Veio dele, por exemplo, o posicionamento mais contundente contra um vídeo postado por Bolsonaro no ano passado, em que ele era representado como um leão acuado por hienas que representavam, entre outras figuras e instituições, o próprio STF.

“Torna-se evidente que o atrevimento presidencial parece não encontrar limites na compostura que um Chefe de Estado deve demonstrar no exercício de suas altas funções, pois o vídeo que equipara, ofensivamente, o Supremo Tribunal Federal a uma ‘hiena’ culmina, de modo absurdo e grosseiro, por falsamente identificar a Suprema Corte como um de seus opositores”, escreveu ele, em nota, na época.

O ministro também disse que o episódio mostrava que Bolsonaro desrespeitava o “dogma da separação dos poderes” e se achava um “monarca” – crítica que se repetiu em outras ocasiões desde que o presidente assumiu, no início do ano passado. O ministro vem apontando transgressões à ordem democrática por parte de Bolsonaro em diversas declarações.

Em junho, por exemplo, ele liberou um texto em que manifestava preocupação com os rumos da democracia brasileira, comparando, “guardadas as devidas proporções”, o risco de ruptura institucional no país com o que ocorreu na Alemanha nazista. A declaração veio na esteira de manifestações de militantes bolsonaristas pedindo intervenção militar e uma nova ditadura. 

“Ninguém, absolutamente ninguém, tem legitimidade para transgredir as leis e a Constituição do País.”

Essa foi, por fim, a tônica de sua última sessão enquanto ministro, no último dia 7 de outubro, quando encerrou seus 31 anos de Suprema Corte lembrando quem assistia à sessão, o presidente e os demais membros de poderes que “nenhum poder é ilimitado e absoluto”.

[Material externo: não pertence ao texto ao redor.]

(* ===== verification/DexReaderSpec.v ===== *)
(** Reading a well-formed image: it succeeds, every node is what the image says, and
    everything a node refers to is a node. *)
From stdpp Require Import strings.
From Stdlib Require Import Ascii String.
From S2P Require Import Prelude Leb128 HashTable SlicerBuffer DexBytecode DexCode DexValue DexDebug DexTry DexOrder DexIr DexIrSpec DexBuilder DexWriter DexReader.

Definition some_b {A} (x : option A) (p : A -> bool) : bool := match x with Some a => p a | None => false end.
Lemma some_b_ok {A} (x : option A) p : some_b x p = true -> exists a, x = Some a /\ p a = true.
Proof. destruct x; cbn; [eauto|done]. Qed.

Section Spec.
Context (nd : bool) (r : Reader).

(** ** Well-formed images *)

Definition header_of_kind (k : item) : nat :=
  match k with
  | StringItem => hd_string_ids | TypeItem => hd_type_ids | FieldItem => hd_field_ids
  | MethodItem => hd_method_ids | ProtoItem => hd_proto_ids
  end.
Definition count_of (k : item) : Z := default 0 (header r (header_of_kind k)).
Definition in_table (k : item) (j : Z) : bool := (0 <=? j) && (j <? count_of k).
Definition ref_ok (x : ref) : bool := in_table x.1 x.2.
Definition opt_in (k : item) (i : Z) : bool := (i =? kNoIndex) || in_table k i.
Definition opt_off (ok : Z -> bool) (o : Z) : bool := (o =? 0) || ok o.

Definition type_list_ok : Z -> bool := opt_off (fun o => some_b (type_list_at nd r o) (forallb (in_table TypeItem))).

(** Every entry of the tables, by its index. *)
Definition entry_ok (k : item) (j : Z) : bool :=
  match k with
  | StringItem => some_b (string_item nd r j) (fun _ => true)
  | TypeItem => some_b (TypeIds nd r j) (fun e => match e with [d] => in_table StringItem d | _ => false end)
  | ProtoItem => some_b (ProtoIds nd r j) (fun e =>
      match e with [a; t; o] => in_table StringItem a && in_table TypeItem t && type_list_ok o | _ => false end)
  | FieldItem => some_b (FieldIds nd r j) (fun e =>
      match e with [c; t; n] => in_table TypeItem c && in_table TypeItem t && in_table StringItem n | _ => false end)
  | MethodItem => some_b (MethodIds nd r j) (fun e =>
      match e with [c; p; n] => in_table TypeItem c && in_table ProtoItem p && in_table StringItem n | _ => false end)
  end.
Definition table_ok (k : item) : bool := (count_of k <=? kNoIndex) && forallb (entry_ok k) (seqZ 0 (count_of k)).
Definition tables_ok : bool := forallb table_ok [StringItem; TypeItem; FieldItem; MethodItem; ProtoItem].

Definition annotation_ok (o : Z) : bool := negb (o =? 0) &&
  some_b (annotation_at nd r o) (fun a => in_table TypeItem (a_type a) && forallb ref_ok (element_refs (elements a))).
Definition set_ok (o : Z) : bool := negb (o =? 0) && (o mod 4 =? 0) && some_b (offsets_at nd r o) (forallb annotation_ok).
Definition ref_list_ok (o : Z) : bool := (o mod 4 =? 0) && some_b (offsets_at nd r o) (forallb (opt_off set_ok)).
Definition pairs_ok (k : item) (ok : Z -> bool) (l : list (list Z)) : bool := forallb (fun e => in_table k e.1 && ok e.2) (map pair_of l).
Definition directory_ok : Z -> bool := opt_off (fun o => (o mod 4 =? 0) && some_b (directory_at nd r o) (fun '(c, (fs, ms, ps)) =>
  opt_off set_ok c && pairs_ok FieldItem set_ok fs && pairs_ok MethodItem set_ok ms && pairs_ok MethodItem ref_list_ok ps)).
Definition array_ok : Z -> bool := opt_off (fun o => some_b (encoded_array_at nd r o) (fun vs => forallb ref_ok (concat (map value_refs vs)))).
Definition debug_ok : Z -> bool := opt_off (fun o => some_b (debug_info_at nd r o) (fun '(_, refs) => forallb ref_ok refs)).
Definition code_ok : Z -> bool := opt_off (fun o => some_b (code_at nd r o) (fun '(_, d, refs) => forallb ref_ok refs && debug_ok d)).
Definition class_data_ok (o : Z) : bool := some_b (class_data_at nd r o) (fun '(sf, nf, dm, vm) =>
  forallb (fun f => in_table FieldItem (f_decl f)) sf && forallb (fun f => in_table FieldItem (f_decl f)) nf &&
  forallb (fun m : Z * Z * Z => in_table MethodItem m.1.1 && code_ok m.2) dm &&
  forallb (fun m : Z * Z * Z => in_table MethodItem m.1.1 && code_ok m.2) vm).
Definition class_ok (j : Z) : bool := some_b (ClassDefs nd r j) (fun e =>
  match e with
  | [c; _; su; ifs; src; an; cd; sv] => in_table TypeItem c && opt_in TypeItem su && type_list_ok ifs &&
      opt_in StringItem src && directory_ok an && class_data_ok cd && array_ok sv
  | _ => false
  end).

(** ** Distinct keys

    What the lookup tables of a debug build hold: the characters of no two strings
    compare equal, and comparing them stays in memory; the signatures of prototypes
    differ, and so do the methods that the classes have. *)

Definition chars_of (j : Z) : list byte := default [] (string_chars nd r j).
Definition apart (a b : list byte) : bool := match Utf8Cmp a b with Some c => negb (c =? 0) | None => false end.
Definition strings_apart : bool := let l := seqZ 0 (count_of StringItem) in
  forallb (fun i => forallb (fun j => (i =? j) || apart (chars_of i) (chars_of j)) l) l.

Definition string_text (d : Z) : list byte :=
  match ReadULeb128 (default [] (string_item nd r d)) with Some (_, p) => p | None => [] end.
Definition type_text (t : Z) : list byte :=
  match TypeIds nd r t with Some [d] => default [] (c_string (string_text d)) | _ => [] end.
Definition types_at (o : Z) : list Z := if o =? 0 then [] else default [] (type_list_at nd r o).
Definition signature_of (j : Z) : list byte :=
  match ProtoIds nd r j with
  | Some [_; t; o] => lit "(" ++ concat (map type_text (types_at o)) ++ lit ")" ++ type_text t
  | _ => []
  end.

Definition descriptor_of (t : Z) : Z := match TypeIds nd r t with Some [d] => d | _ => 0 end.
Definition key_of_method (j : Z) : MethodKey :=
  match MethodIds nd r j with Some [c; p; n] => (descriptor_of c, n, p) | _ => (0, 0, 0) end.
Definition method_keys (l : list (Z * Z * Z)) : list MethodKey := map (fun m => key_of_method m.1.1) l.
(** The keys of the methods of class [j]. *)
Definition class_keys (j : Z) : list MethodKey :=
  match ClassDefs nd r j with
  | Some [_; _; _; _; _; _; cd; _] =>
      match class_data_at nd r cd with Some (_, _, dm, vm) => method_keys dm ++ method_keys vm | None => [] end
  | _ => []
  end.

(** The classes are counted with an [int]; no two define the same type. *)
Definition class_count : Z := default 0 (header r hd_class_defs).
Definition class_type (j : Z) : Z := match ClassDefs nd r j with Some (c :: _) => c | _ => kNoIndex end.
Definition all_keys : list MethodKey := concat (map class_keys (seqZ 0 class_count)).
Definition lookups_ok : bool :=
  (count_of StringItem <? 2 ^ 28) && (count_of ProtoItem <? 2 ^ 28) && (Z.of_nat (length all_keys) <? 2 ^ 28) &&
  strings_apart && bool_decide (NoDup (map signature_of (seqZ 0 (count_of ProtoItem)))) && bool_decide (NoDup all_keys).
(** Even an empty table of classes has to start where one would fit. *)
Definition well_formed : bool := tables_ok && some_b (section nd r hd_class_defs 32) (fun _ => true) &&
  some_b (header r hd_class_defs) (fun c =>
    (0 <=? c) && (c <? 2 ^ 31) && forallb class_ok (seqZ 0 c) && bool_decide (NoDup (map class_type (seqZ 0 c)))) &&
  (nd || lookups_ok).

(** ** The state *)

Definition has (k : item) (j : Z) (s : reading) : Prop := is_Some (map_of (indexes (ir_ s)) k !! j).
Definition has_ref (x : ref) (s : reading) : Prop := has x.1 x.2 s.
Definition vectors (s : reading) : data_nodes := data_ (ir_ s).

(** The reference to a node of an offset. *)
Definition node_at (k : node_kind) (o : Z) (i : option nat) (s : reading) : Prop :=
  match i with None => o = 0 | Some i => o <> 0 /\ seen_ s k !! o = Some i end.

(** The nodes, as the image describes them. *)
Definition string_read (j : Z) (s : reading) : Prop := exists x,
  string_item nd r j = Some x /\ string_nodes (nodes (ir_ s)) !! j = Some x.
Definition type_read (j : Z) (s : reading) : Prop := exists d cd, TypeIds nd r j = Some [d] /\
  type_nodes (nodes (ir_ s)) !! j = Some {| descriptor := d; class_def := cd |} /\ has StringItem d s.
Definition proto_read (j : Z) (s : reading) : Prop := exists a t o i, ProtoIds nd r j = Some [a; t; o] /\
  proto_nodes (nodes (ir_ s)) !! j = Some {| shorty := a; return_type := t; param_types := i |} /\
  has StringItem a s /\ has TypeItem t s /\ node_at TypeListNode o i s.
Definition field_read (j : Z) (s : reading) : Prop := exists c t n, FieldIds nd r j = Some [c; t; n] /\
  field_nodes (nodes (ir_ s)) !! j = Some {| f_name := n; f_type := t; f_parent := c |} /\
  has StringItem n s /\ has TypeItem t s /\ has TypeItem c s.
Definition method_read (j : Z) (s : reading) : Prop := exists c p n, MethodIds nd r j = Some [c; p; n] /\
  method_nodes (nodes (ir_ s)) !! j = Some {| m_name := n; m_prototype := p; m_parent := c |} /\
  has StringItem n s /\ has ProtoItem p s /\ has TypeItem c s.
Definition item_read (k : item) : Z -> reading -> Prop :=
  match k with
  | StringItem => string_read | TypeItem => type_read | FieldItem => field_read
  | MethodItem => method_read | ProtoItem => proto_read
  end.

Definition type_list_read (o : Z) (i : nat) (s : reading) : Prop := exists ts, type_list_at nd r o = Some ts /\
  type_lists (vectors s) !! i = Some ts /\ Forall (fun t => has TypeItem t s) ts.
Definition annotation_read (o : Z) (i : nat) (s : reading) : Prop := exists a, annotation_at nd r o = Some a /\
  annotations (vectors s) !! i = Some a /\ has TypeItem (a_type a) s /\ Forall (fun x => has_ref x s) (element_refs (elements a)).
Definition set_read (o : Z) (i : nat) (s : reading) : Prop := exists os ns, offsets_at nd r o = Some os /\
  annotation_sets (vectors s) !! i = Some ns /\ Forall2 (fun o i => seen_ s AnnotationNode !! o = Some i) os ns.
Definition array_read (o : Z) (i : nat) (s : reading) : Prop := exists vs, encoded_array_at nd r o = Some vs /\
  encoded_arrays (vectors s) !! i = Some vs /\ Forall (fun x => has_ref x s) (concat (map value_refs vs)).
(** Null entries are not in the list. *)
Definition ref_list_read (o : Z) (i : nat) (s : reading) : Prop := exists os ns, offsets_at nd r o = Some os /\
  annotation_set_ref_lists (vectors s) !! i = Some ns /\
  Forall2 (fun o i => node_at AnnotationSetNode o (Some i) s) (filter (fun o => o <> 0) os) ns.
Definition pair_read (k : item) (sub : Z -> nat -> reading -> Prop) (e : Z * Z) (a : Z * nat) (s : reading) : Prop :=
  a.1 = e.1 /\ has k e.1 s /\ sub e.2 a.2 s.
Definition directory_read (o : Z) (i : nat) (s : reading) : Prop := exists c fs ms ps ic ifs ims ips,
  directory_at nd r o = Some (c, (fs, ms, ps)) /\
  annotations_directories (vectors s) !! i = Some {| class_annotation := ic; field_annotations := ifs;
    method_annotations := ims; param_annotations := ips |} /\
  node_at AnnotationSetNode c ic s /\
  Forall2 (fun e a => pair_read FieldItem (fun o i => node_at AnnotationSetNode o (Some i)) e a s) (map pair_of fs) ifs /\
  Forall2 (fun e a => pair_read MethodItem (fun o i => node_at AnnotationSetNode o (Some i)) e a s) (map pair_of ms) ims /\
  Forall2 (fun e a => pair_read MethodItem ref_list_read e a s) (map pair_of ps) ips.
Definition node_read (k : node_kind) : Z -> nat -> reading -> Prop :=
  match k with
  | TypeListNode => type_list_read | AnnotationNode => annotation_read | AnnotationSetNode => set_read
  | EncodedArrayNode => array_read | AnnotationsDirectoryNode => directory_read
  | _ => fun _ _ _ => False
  end.
(** The kinds of node that a class refers to; no other node does. *)
Definition of_class (k : node_kind) : bool :=
  match k with EncodedArrayNode | AnnotationsDirectoryNode => true | _ => false end.
(** Offsets of the others, once given, stay. *)
Definition nodes_le (n n' : node_offsets_t) : Prop :=
  forall k i p, of_class k = false -> n k !! i = Some p -> n' k !! i = Some p.
Definition monotone {A} (R : node_offsets_t -> A -> list byte -> Prop) : Prop :=
  forall n n' a bs, nodes_le n n' -> R n a bs -> R n' a bs.
Lemma nodes_le_refl n : nodes_le n n.
Proof. by intros k i p _. Qed.
Lemma nodes_le_trans n1 n2 n3 : nodes_le n1 n2 -> nodes_le n2 n3 -> nodes_le n1 n3.
Proof. intros H K k i p Hk E. by apply K, H. Qed.
Lemma nodes_le_set k i o im : node_offset_ im k !! i = None -> nodes_le (node_offset_ im) (node_offset_ (set_node_offset k i o im)).
Proof.
  intros H k' j p _ E. cbn. case_decide as Hk; [subst k'|done]. rewrite lookup_insert_ne; [done|]. intros ->. congruence.
Qed.

Section Loops.
Context (s : section_id) (align : Z) (align_pos : 0 < align) (k : node_kind).
Context {A : Type} (skip : A -> bool) (R : node_offsets_t -> A -> list byte -> Prop) (R_mono : monotone R).

(** Where the writer put [a]. *)
Definition located (n : node_offsets_t) (x : Section_) (a : A) (o : Z) : Prop :=
  if skip a then o = 0 else exists bs, R n a bs /\ item_at align x o bs.

Lemma located_mono n n' m x x' a o : nodes_le n n' -> grows m x x' -> located n x a o -> located n' x' a o.
Proof.
  unfold located. intros Hn Hx. destruct (skip a); [done|]. intros (bs & HR & Hi). exists bs. split; [by eapply R_mono|by eapply item_at_grows].
Qed.

Lemma emits_located write a im o im' : emits s align skip write R -> u32_ok (count_ (sections im s)) -> write a im = Some (o, im') ->
  frame s k im im' /\ node_offset_ im' = node_offset_ im /\ ids im' = ids im /\
  grows (if skip a then 0 else 1) (sections im s) (sections im' s) /\ located (node_offset_ im') (sections im' s) a o.
Proof.
  intros Hw Hc H. unfold located. specialize (Hw _ _ _ _ H). destruct (skip a).
  - destruct Hw as [-> ->]. split_and!; try done. by apply section_grows_refl.
  - destruct Hw as (bs & HR & S1 & ->). rewrite (st_nodes _ _ _ _ S1), (st_at _ _ _ _ S1). split_and!; try done.
    + by eapply step_frame.
    + apply (st_ids _ _ _ _ S1).
    + apply grows_added.
    + exists bs. split; [done|]. by apply item_at_added.
Qed.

A despedida lembrou a ditadura militar como “tempos sombrios nos quais as liberdades fundamentais declinavam ante a arrogância do poder e o arbítrio sufocante de seus agentes” e ressaltou um momento “delicado” da institucionalidade brasileira, “no qual se desrespeitam os ritos do Poder, no qual se diluem os limites que devem impedir relações indesejáveis entre os poderes do Estado e em que altas autoridades da República (...) incidem em perigosos ensaios de cooptação de instituições republicanas”.

E em seu derradeiro voto, no processo que apura as declarações de Moro, deixou um recado que ecoa uma série de declarações dadas por ele ao longo dos anos: “ninguém, absolutamente ninguém, tem legitimidade para transgredir as leis e a Constituição do País”.